バイデン大統領は28日夜(日本時間29日午前中)、就任後初めての施政方針演説を行った。この日はちょうど大統領に就任してから100日目。議会での演説も初めてで、1月6日に起きたトランプ派による議会襲撃事件で問われた民主主義の危機を逆手に取って「米国は再び動き出した。災難を可能性に、危機を機会に、後退から強さに転換させた」(ロイター)と米国の再出発を高らかに歌い上げた。コロナ対策で議場は長めにソーシャルディスタンスを確保、背後に副大統領と下院議長の女性二人が控えている。女性が二人並んでひな壇に座っているのも米憲政史上初めてのことだと米メディアは伝えている。議場全体に国民に訴えようとする政権の意図が、さりげなく配置されている。失点を避けながら目立たないように、それでいて強烈に政権の存在をアピールする。民主党らしい施政方針演説になっていた。

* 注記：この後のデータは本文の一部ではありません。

Lemma read_write_dispatch_witness :
  let P := plain_platform in
  write 2 0x1000 3 demo_machine = (Ok (-1), demo_machine) /\
  read (mret tt) 7 0x1000 3 demo_machine = (Ok (-1), demo_machine).
Proof.
  intros P.
  assert (has_files demo_machine) as Hm.
  { destruct (demo_descriptor 2 (File 0 1 0 file_ops)) as (_ & Hl & _); [lia|reflexivity|].
    split; [exact Hl|reflexivity]. }
  split.
  - destruct (read_write_dispatch (mret tt) demo_machine 2 0x1000 3 Hm) as (_ & _ & C & _). apply C. set_solver.
  - destruct (read_write_dispatch (mret tt) demo_machine 7 0x1000 3 Hm) as [C _]. exact C.
Defined.

(** C35. The table of descriptors stays well formed: from a table with the
    terminal open on 0 and 1 and a driver behind every other open descriptor,
    [open] of any name and [close] of any number always return, and leave such a
    table. *)
Theorem descriptor_invariant `{Platform} (pb size : Z) (img : image) (m : machine) :
  represents pb size img m -> is_Some (loc m (current m)) -> table_ok (fds m) ->
  (forall fname l, names m fname l -> is_null fname = false ->
     exists r m', open fname m = (Ok r, m') /\ table_ok (fds m') /\ represents pb size img m') /\
  (forall fd, exists r m', close fd m = (Ok r, m') /\ table_ok (fds m') /\ represents pb size img m').
Proof.
  intros Hr Hl Ht. pose proof (table_has_files m Hl Ht) as Hm. split.
  - intros fname l Hn Hnull.
    destruct (find_dentry img l) as [d|] eqn:Hd; [|exists (-1), m; split; [eapply open_refused; eauto|done]].
    destruct (free_fd (fds m)) as [i|] eqn:Hi; [|exists (-1), m; split; [eapply open_refused; eauto|done]].
    destruct (ops_of_type (d_type d)) as [ops|] eqn:Hops.
    + destruct (open_ok pb size img m fname l d i ops) as (f & m1 & Hf & Ho & Hi8 & Hc & E); try done.
      eexists _, _. split; [exact E|]. destruct (clock_effect_fds _ _ _ Hc) as [Hfds _]. split.
      * rewrite put_fd_fds, Hfds. apply table_ok_insert; [done|lia|]. intros _. by eapply ops_of_type_driver.
      * apply put_fd_represents. eapply hw_only_represents; [|exact Hr]. by destruct Hc.
    + destruct (open_unknown pb size img m fname l d i) as (f & Hf & E); try done.
      eexists _, _. split; [exact E|]. apply free_fd_Some in Hi as (Hi2 & (g & Hg & Ho) & _).
      assert (g = f) as -> by congruence. split; [|by apply put_fd_represents].
      rewrite put_fd_fds. apply table_ok_insert; [done|done|]. intros Ho'. exfalso.
      unfold is_open in *. cbn in Ho'. congruence.
  - intros fd. destruct (decide (2 <= fd < 8)) as [Hfd|Hfd].
    + pose proof Ht as [H8 _ _ Hdr]. destruct (lookup_lt_is_Some_2 (fds m) (Z.to_nat fd)) as [f Hf]; [lia|].
      destruct (is_open f) eqn:Ho; [|exists (-1), m; split; [apply close_refused; eauto 10|done]].
      destruct (close_ok m fd f) as (m1 & Hc & E); [done|lia|done|done| |].
      { eapply driver_closes, Hdr; [|exact Hf|done]. lia. }
      eexists _, _. split; [exact E|]. destruct (clock_effect_fds _ _ _ Hc) as [Hfds _]. split.
      * rewrite put_fd_fds, Hfds. apply table_ok_insert; [done|lia|]. by rewrite flag_closed.
      * apply put_fd_represents. eapply hw_only_represents; [|exact Hr]. by destruct Hc.
    + exists (-1), m. split; [|done]. apply close_refused; [done|].
      destruct (decide (fd < 0)); [by left|]. destruct (decide (8 <= fd)); [auto|].
      right; right. pose proof Ht as [_ (f0 & H0 & _ & Ho0) (f1 & H1 & _ & Ho1) _].
      destruct (decide (fd = 0)) as [->|]; [exists f0; rewrite Ho0; auto|].
      assert (fd = 1) as -> by lia. exists f1; rewrite Ho1; auto.
Qed.

Lemma descriptor_invariant_witness :
  let P := plain_platform in
  let fs := [File 0 1 0 stdin_ops; File 0 1 0 stdout_ops] ++ replicate 6 zero_file in
  let m := demo_machine <| pcbs := {[0x7FE000 := zero_pcb <| files := fs |>]} |> in
  exists r m', close 5 m = (Ok r, m') /\ table_ok (fds m').
Proof.
  intros P fs m. destruct (descriptor_invariant 0x20000 0x3000 demo_image m) as [_ Hc].
  - apply (represents_ext 0x20000 0x3000 demo_image demo_machine); [done|done|done|apply demo_represents].
  - vm_compute. by eexists.
  - split; [reflexivity|by eexists|by eexists|]. intros i g Hi Hg Ho. unfold fs in Hg.
    do 2 (destruct i as [|i]; [lia|]).
    do 6 (destruct i as [|i]; [by injection Hg as <-|]). destruct i; discriminate.
  - destruct (Hc 5) as (r & m' & E & Ht & _). exists r, m'. split; [exact E|exact Ht].
Defined.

中身はミドルクラスと中国、さらには先制主義に立ち向かう民主主義の勝利が柱。グローバル化の進展で傷ついた米国民の中でも、とりわけ大きな痛手を負ったのがミドルクラス、いわゆる中間層である。トランプ前大統領の言葉を借りればラストベルト(錆びついた)地帯で苦悩する白人たちとでもいったところか。表現こそ違うものの、米国を支えてきた圧倒的に大多数の中間層である。黒人も白人も含め、この層の人たちはグローバル化によって空洞化した国内産業の痛手をモロに被った人たちだ。と同時に、有権者の大半を占めている。来年に予定されている中間選挙の結果を左右する人たちでもある。この層をターゲットにした政策が、外交にも財政にも経済政策にも反映される。トランプ大統領は一国主義と貿易での主導権確保、大幅減税によってミドルクラスの再生を果たそうとした。バイデン大統領は同じ目的ながら、手段を180度転換させた。

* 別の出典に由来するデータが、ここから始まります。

Lemma byte_bits x : is_byte x <-> (0 <= x /\ forall j, 8 <= j -> Z.testbit x j = false).
Proof.
  unfold is_byte. split.
  - intros Hx. split; [lia|]. intros j Hj. apply Z.testbit_false; [lia|].
    rewrite Z.div_small; [done|]. pose proof (Z.pow_le_mono_r 2 8 j ltac:(lia) Hj). lia.
  - intros [Hx Hb]. split; [done|]. assert (x = Z.land x (Z.ones 8)) as ->.
    { apply Z.bits_inj'. intros j Hj. rewrite Z.land_spec. destruct (decide (j < 8)).
      - by rewrite Z.ones_spec_low, andb_true_r by lia.
      - rewrite Hb by lia. done. }
    rewrite Z.land_ones by lia. apply Z.mod_pos_bound. lia.
Qed.

Lemma setbit_byte f i : is_byte f -> 0 <= i < 8 -> is_byte (Z.lor f (Z.shiftl 1 i)).
Proof.
  rewrite !byte_bits, Z.shiftl_1_l. intros [Hf Hb] Hi. split.
  - apply Z.lor_nonneg. split; [done|]. pose proof (Z.pow_pos_nonneg 2 i ltac:(lia) ltac:(lia)). lia.
  - intros j Hj. rewrite Z.lor_spec, Hb by done. apply Z.pow2_bits_false. lia.
Qed.

Lemma clearbit_byte f i : is_byte f -> 0 <= i -> is_byte (Z.land f (Z.lnot (Z.shiftl 1 i))).
Proof.
  rewrite !byte_bits. intros [Hf Hb] Hi. split; [apply Z.land_nonneg; by left|].
  intros j Hj. by rewrite Z.land_spec, Hb.
Qed.

Lemma setbit_spec f i j : 0 <= i -> 0 <= j ->
  Z.testbit (Z.lor f (Z.shiftl 1 i)) j = (j =? i) || Z.testbit f j.
Proof.
  intros Hi Hj. rewrite Z.lor_spec, Z.shiftl_1_l. destruct (Z.eqb_spec j i) as [->|].
  - rewrite Z.pow2_bits_true by done. apply orb_true_r.
  - rewrite Z.pow2_bits_false by done. apply orb_false_r.
Qed.

Lemma clearbit_spec f i j : 0 <= i -> 0 <= j ->
  Z.testbit (Z.land f (Z.lnot (Z.shiftl 1 i))) j = negb (j =? i) && Z.testbit f j.
Proof.
  intros Hi Hj. rewrite Z.land_spec, Z.lnot_spec, Z.shiftl_1_l by done. destruct (Z.eqb_spec j i) as [->|].
  - rewrite Z.pow2_bits_true by done. apply andb_false_r.
  - rewrite Z.pow2_bits_false by done. by rewrite andb_true_r.
Qed.

Section Pids.
Context `{Platform}.

Lemma get_new_pid_ok m :
  is_byte (processes_flags m) ->
  get_new_pid m =
  match free_pid (processes_flags m) with
  | Some n => (Ok n, m <| processes_flags := Z.lor (processes_flags m) (Z.shiftl 1 n) |>)
  | None => (Ok (-1), m)
  end.
Proof.
  intros Hb. unfold get_new_pid.
  set (res := match free_pid (processes_flags m) with
    | Some n => (n, m <| processes_flags := Z.lor (processes_flags m) (Z.shiftl 1 n) |>)
    | None => (-1, m) end).
  while_by (fun i t => t = m /\ 0 <= i <= 6 /\ forall j, 0 <= j < i -> Z.testbit (processes_flags m) j = true)
    (fun r t => (r, t) = res) (fun i => Z.to_nat (6 - i)) as (r & t & E & Hres).
  - split; [done|]. split; [lia|]. intros; lia.
  - intros i t (-> & Hi & Hlt). unfold MAX_PROCESSES. destruct (Z.ltb_spec i 6) as [Hl|Hge].
    + mrun. rewrite truth_bit by lia. destruct (Z.testbit (processes_flags m) i) eqn:Et.
      * right. eexists _, m. split; [done|]. split; [|lia]. split; [done|]. split; [lia|].
        intros j Hj. destruct (decide (j = i)) as [->|]; [done|]. apply Hlt. lia.
      * left. eexists _, _. split; [done|]. unfold res. rewrite (proj2 (free_pid_Some (processes_flags m) i)) by fin.
        f_equal. rewrite <- (u8_small (Z.lor _ _)) by (by apply setbit_byte; [|lia]). by destruct m.
    + left. eexists _, m. split; [done|]. unfold res.
      rewrite (proj2 (free_pid_None (processes_flags m))); [done|]. intros j Hj. apply Hlt. lia.
  - lia.
  - rewrite E. unfold res in Hres. destruct (free_pid _); injection Hres as -> ->; done.
Qed.

(** ** Terminals *)

Lemma terminal_at_run m i t :
  0 <= i -> terminal m !! Z.to_nat i = Some t -> terminal_at i m = (Ok t, m).
Proof. intros Hi Ht. unfold terminal_at. zb. mrun. by rewrite Ht. Qed.

Lemma terminal_upd_run m i t f :
  0 <= i -> terminal m !! Z.to_nat i = Some t ->
  terminal_upd i f m = (Ok tt, m <| terminal := <[Z.to_nat i := f t]> (terminal m) |>).
Proof.
  intros Hi Ht. unfold terminal_upd. go (terminal_at_run m i t) by done. rewrite modify_run. f_equal.
  assert (alter f (Z.to_nat i) (terminal m) = <[Z.to_nat i := f t]> (terminal m)) as E.
  { apply list_eq. intros j. destruct (decide (j = Z.to_nat i)) as [->|Hj].
    - rewrite list_lookup_alter_eq, list_lookup_insert_eq, Ht; [done|by eapply lookup_lt_Some].
    - by rewrite list_lookup_alter_ne, list_lookup_insert_ne by done. }
  rewrite <- E. by destruct m.
Qed.

(** The processes of the three terminals. *)
Definition process_count (l : list terminal_t) : Z := foldr (fun t s => num_processes t + s) 0 l.

Lemma can_execute_ok m :
  length (terminal m) = 3%nat -> Forall (fun t => 0 <= num_processes t < 1000) (terminal m) ->
  can_execute m = (Ok (if process_count (terminal m) <? MAX_PROCESSES then 1 else 0), m).
Proof.
  intros Hl Hn. unfold can_execute. destruct (terminal m) as [|t0 [|t1 [|t2 [|]]]] eqn:Et; try done.
  inversion Hn as [|? ? H0 Hn1]; subst. inversion Hn1 as [|? ? H1 Hn2]; subst. inversion Hn2 as [|? ? H2 _]; subst.
  rewrite (bind_ok _ _ m (process_count (terminal m)) m); [by rewrite Et|].
  apply (while_ok 4); [lia|]. cbn [iter].
  rewrite (bind_ok _ _ m (inl (1, num_processes t0)) m).
  2:{ zb. go (terminal_at_run m 0 t0) by (first [lia|by rewrite Et]). rewrite ret_run. csmall. by rewrite ?Z.add_0_l. }
  rewrite (bind_ok _ _ m (inl (2, num_processes t0 + num_processes t1)) m).
  2:{ zb. go (terminal_at_run m 1 t1) by (first [lia|by rewrite Et]). rewrite ret_run. csmall. by rewrite ?Z.add_0_l. }
  rewrite (bind_ok _ _ m (inl (3, num_processes t0 + num_processes t1 + num_processes t2)) m).
  2:{ zb. go (terminal_at_run m 2 t2) by (first [lia|by rewrite Et]). rewrite ret_run. csmall. by rewrite ?Z.add_0_l. }
  rewrite bind_run. change (3 <? 3) with false. cbv beta iota. rewrite ret_run. cbv beta iota. rewrite ret_run, Et. cbn. do 3 f_equal. lia.
Qed.
End Pids.

(** * The block of a new process *)

Section Block.
Context `{Platform}.

(** [m] with the block at [a] set to [p]. *)
Definition put_pcb (m : machine) (a : Z) (p : pcb_t) : machine := m <| pcbs := <[a := p]> (pcbs m) |>.

Lemma put_put_pcb m a p q : put_pcb (put_pcb m a p) a q = put_pcb m a q.
Proof. unfold put_pcb. msimp. rewrite insert_insert_eq. by destruct m. Qed.

Lemma pcb_of_put m a p : pcb_of (put_pcb m a p) a = p.
Proof. unfold pcb_of, put_pcb. msimp. by rewrite lookup_insert_eq. Qed.

Lemma pcb_of_put_ne m a b p : a <> b -> pcb_of (put_pcb m a p) b = pcb_of m b.
Proof. intros Hab. unfold pcb_of, put_pcb. msimp. by rewrite lookup_insert_ne. Qed.

Lemma pcb_write_first m a f :
  is_Some (loc m a) -> pcb_write a f m = (Ok tt, put_pcb m a (f (pcb_of m a))).
Proof. apply pcb_write_run. Qed.

Lemma pcb_write_put m a p f :
  is_Some (loc m a) -> pcb_write a f (put_pcb m a p) = (Ok tt, put_pcb m a (f p)).
Proof. intros Hl. rewrite pcb_write_first by done. by rewrite pcb_of_put, put_put_pcb. Qed.

Lemma pcb_read_put m a p : is_Some (loc m a) -> pcb_read a (put_pcb m a p) = (Ok p, put_pcb m a p).
Proof. intros Hl. rewrite pcb_read_run by done. by rewrite pcb_of_put. Qed.

Lemma file_write_put m a p i g :
  is_Some (loc m a) -> 0 <= i < Z.of_nat (length (files p)) ->
  file_write_at a i g (put_pcb m a p) = (Ok tt, put_pcb m a (p <| files ::= alter g (Z.to_nat i) |>)).
Proof.
  intros Hl Hi. unfold file_write_at, file_read_at. go pcb_read_put by done. zb.
  destruct (lookup_lt_is_Some_2 (files p) (Z.to_nat i)) as [f Hf]; [lia|]. rewrite Hf. mrun.
  by rewrite pcb_write_put.
Qed.

Lemma set_files_alter2 p i g h :
  p <| files ::= alter g i |> <| files ::= alter h i |> = p <| files ::= alter (h ∘ g) i |>.
Proof. destruct p. cbn. f_equal. apply list_alter_alter_eq. Qed.

Lemma length_files_alter p i g : length (files (p <| files ::= alter g i |>)) = length (files p).
Proof. msimp. apply length_alter. Qed.

(** The block [create_pcb] leaves, over the [old] contents. *)
Definition new_pcb (old : pcb_t) (n parent : Z) : pcb_t :=
  old <| files := [File (default 0 (inode <$> files old !! 0%nat)) FILE_OPEN 0 stdin_ops;
                   File (default 0 (inode <$> files old !! 1%nat)) FILE_OPEN 0 stdout_ops] ++
                  replicate 6 (File 0 0 0 fail_ops) |>
      <| pid := n |> <| args := replicate 128 0 |> <| parent_pid := parent |>.

(** The arrays of a block have their C length. *)
Definition pcb_ok (p : pcb_t) : Prop := length (files p) = 8%nat /\ length (args p) = 128%nat.

(** The parent [create_pcb] records: the process that runs in the current
    terminal, or the new process itself in a terminal without one. *)
Definition parent_of (t : terminal_t) (n : Z) : Z := if num_processes t =? 0 then n else term_pid t.

Lemma create_pcb_ok m n t :
  is_byte (processes_flags m) -> free_pid (processes_flags m) = Some n ->
  1 <= term_cur m -> terminal m !! Z.to_nat (term_cur m - 1) = Some t ->
  is_Some (loc m (get_pcb n)) -> pcb_ok (pcb_of m (get_pcb n)) ->
  create_pcb m = (Ok (get_pcb n),
    put_pcb (m <| processes_flags := Z.lor (processes_flags m) (Z.shiftl 1 n) |>) (get_pcb n)
      (new_pcb (pcb_of m (get_pcb n)) n (parent_of t n))).
Proof.
  intros Hb Hn Hc Ht Hl [Hf Ha]. pose proof (proj1 (free_pid_Some _ _) Hn) as [Hn6 _]. unfold create_pcb.
  pose proof (get_new_pid_ok m Hb) as Eg. rewrite Hn in Eg. go Eg. zb. csmall. cbv zeta.
  set (m1 := m <| processes_flags := _ |>). set (a := get_pcb n) in *.
  assert (is_Some (loc m1 a)) as Hl1 by done.
  go pcb_write_first by done. change (pcb_of m1 a) with (pcb_of m a).
  set (p0 := pcb_of m a) in *.
  mrun. change (term_cur (put_pcb m1 a _)) with (term_cur m).
  go (fun p => terminal_at_run (put_pcb m1 a p) (term_cur m - 1) t) by (done || lia).
  assert (forall p, (if num_processes t =? 0 then pcb_write a (fun p => p <| parent_pid := n |>)
     else c ← gets term_cur; t ← terminal_at (c - 1);
          pcb_write a (fun p => p <| parent_pid := term_pid t |>)) (put_pcb m1 a p) =
     (Ok tt, put_pcb m1 a (p <| parent_pid := parent_of t n |>))) as Hpar.
  { intros p. unfold parent_of. destruct (num_processes t =? 0); [by rewrite pcb_write_put|].
    mrun. change (term_cur (put_pcb m1 a _)) with (term_cur m).
    go (terminal_at_run (put_pcb m1 a p) (term_cur m - 1) t) by (done || lia). by rewrite pcb_write_put. }
  go Hpar.
  set (p1 := p0 <| pid := n |> <| parent_pid := parent_of t n |>).
  assert (length (files p1) = 8%nat) as H1 by done.
  assert (forall p i g1 g2 g3 B (k : K B), length (files p) = 8%nat -> 0 <= i < 8 ->
    (file_write_at a i g1;; file_write_at a i g2;; file_write_at a i g3;; k) (put_pcb m1 a p) =
    k (put_pcb m1 a (p <| files ::= alter (g3 ∘ g2 ∘ g1) (Z.to_nat i) |>))) as Hslot.
  { intros p i g1 g2 g3 B k Hp Hi. do 3 (go file_write_put by (first [done|rewrite ?length_files_alter; lia])).
    by rewrite !set_files_alter2. }
  rewrite (Hslot p1 0) by (done || lia). set (p2 := p1 <| files ::= _ |>).
  assert (length (files p2) = 8%nat) as H2 by (unfold p2; by rewrite length_files_alter).
  rewrite (Hslot p2 1) by (done || lia). set (p3 := p2 <| files ::= _ |>).
  assert (length (files p3) = 8%nat) as H3 by (unfold p3; by rewrite length_files_alter).
  rewrite bind_run, for_range_n by (unfold MAX_FILES; lia).
  destruct (for_n_ok (fun i s => exists p, s = put_pcb m1 a p /\ length (files p) = 8%nat /\
      p = p3 <| files := take 2 (files p3) ++ replicate (Z.to_nat (i - 2)) (File 0 0 0 fail_ops) ++
                         drop (Z.to_nat i) (files p3) |>)
    (Z.to_nat (MAX_FILES - 2)) 2 (fun i => file_write_at a i (fun f => f <| fileops := fail_ops |>);;
      file_write_at a i (fun f => f <| flags := 0 |>);;
      file_write_at a i (fun f => f <| inode := 0 |>);;
      file_write_at a i (fun f => f <| pos := 0 |>)) (put_pcb m1 a p3)) as (m2 & E2 & p4 & -> & Hl4 & Hp4).
  - exists p3. split; [done|]. split; [done|]. change (replicate (Z.to_nat (2 - 2)) (File 0 0 0 fail_ops)) with ([] : list file_t).
    change (Z.to_nat 2) with 2%nat. rewrite app_nil_l, take_drop. by destruct p3.
  - intros i s Hi (p & -> & Hp & Ep). unfold MAX_FILES in Hi.
    rewrite Hslot by (done || lia). go file_write_put by (first [done|rewrite ?length_files_alter; lia]).
    rewrite set_files_alter2. eexists. split; [done|]. eexists. split; [done|].
    rewrite length_files_alter. split; [done|]. rewrite Ep.
    destruct p3 as [fl ? ? ? ? ? ? ?]. cbn -[drop take]. f_equal. cbn in H3.
    rewrite alter_app_r_alt by (rewrite length_take; lia).
    rewrite alter_app_r_alt by (rewrite length_replicate, length_take; lia). f_equal.
    rewrite length_take, length_replicate.
    replace (Z.to_nat i - 2 `min` length fl - Z.to_nat (i - 2))%nat with 0%nat by lia.
    destruct (lookup_lt_is_Some_2 fl (Z.to_nat i)) as [f Hfi]; [lia|]. rewrite (drop_S _ _ _ Hfi).
    replace (Z.to_nat (i + 1)) with (S (Z.to_nat i)) by lia.
    replace (Z.to_nat (i + 1 - 2)) with (S (Z.to_nat (i - 2))) by lia. rewrite replicate_S_end, <- app_assoc.
    cbn. destruct f. done.
  - rewrite E2. go pcb_read_put by done. assert (args p4 = args p0) as Hargs by (rewrite Hp4; done).
    pose proof (memset_buf (put_pcb m1 a p4) (args p0) 0 128 ltac:(lia) ltac:(lia)) as Em.
    change (Z.of_nat 128) with MAX_ARGS_LENGTH in Em. rewrite Hargs. go Em.
    rewrite drop_ge, app_nil_r by lia. change (replicate 128 (u8 0)) with (replicate 128 0 : list Z).
    go pcb_write_put by done. rewrite ret_run. do 2 f_equal. cbn [contents].
    change (2 + Z.of_nat (Z.to_nat (MAX_FILES - 2))) with 8 in Hp4. rewrite Hp4.
    destruct p0 as [fl ? ? ? ? ? ? ?]. cbn in Hf.
    do 8 (destruct fl as [|[] fl]; [done|]). destruct fl; [|done].
    unfold p3, p2, p1, new_pcb. reflexivity.
Qed.
End Block.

一国主義に対抗して協調路線を選択、減税には富裕層の増税で立ち向かう。中国に対する強行策は一緒だが、方法は価値観を同じくする西側陣営との協調による中国包囲網の結成。水と油のようなトランプ前大統領とバイデン大統領。政策路線も似て非なるものになっている。バイデン大統領は演説の最後を「民主主義は危機にある。民主主義がまだ機能していることを証明しなければならない」(日経web版)と訴えた。そのうえで、「専制主義国家が未来を勝ち取ることはない。米国は勝ち取る」(同)と力説した。多くの国民は総論として賛成だろう。メディアも受け入れやすい。法人と富裕層に対する増税、それを原資に家計をテコ入れする。個人的にも「いける案だ」と感じた。問題はオバマ政権の失敗をどうやって回避するかだ。総論はうっとりするほど魅力的だが、各論に突破力がないこと。世論の分断が深刻化する中で1年半後に控えた中間選挙までに結果を出せるか、時間との競争も避けられない。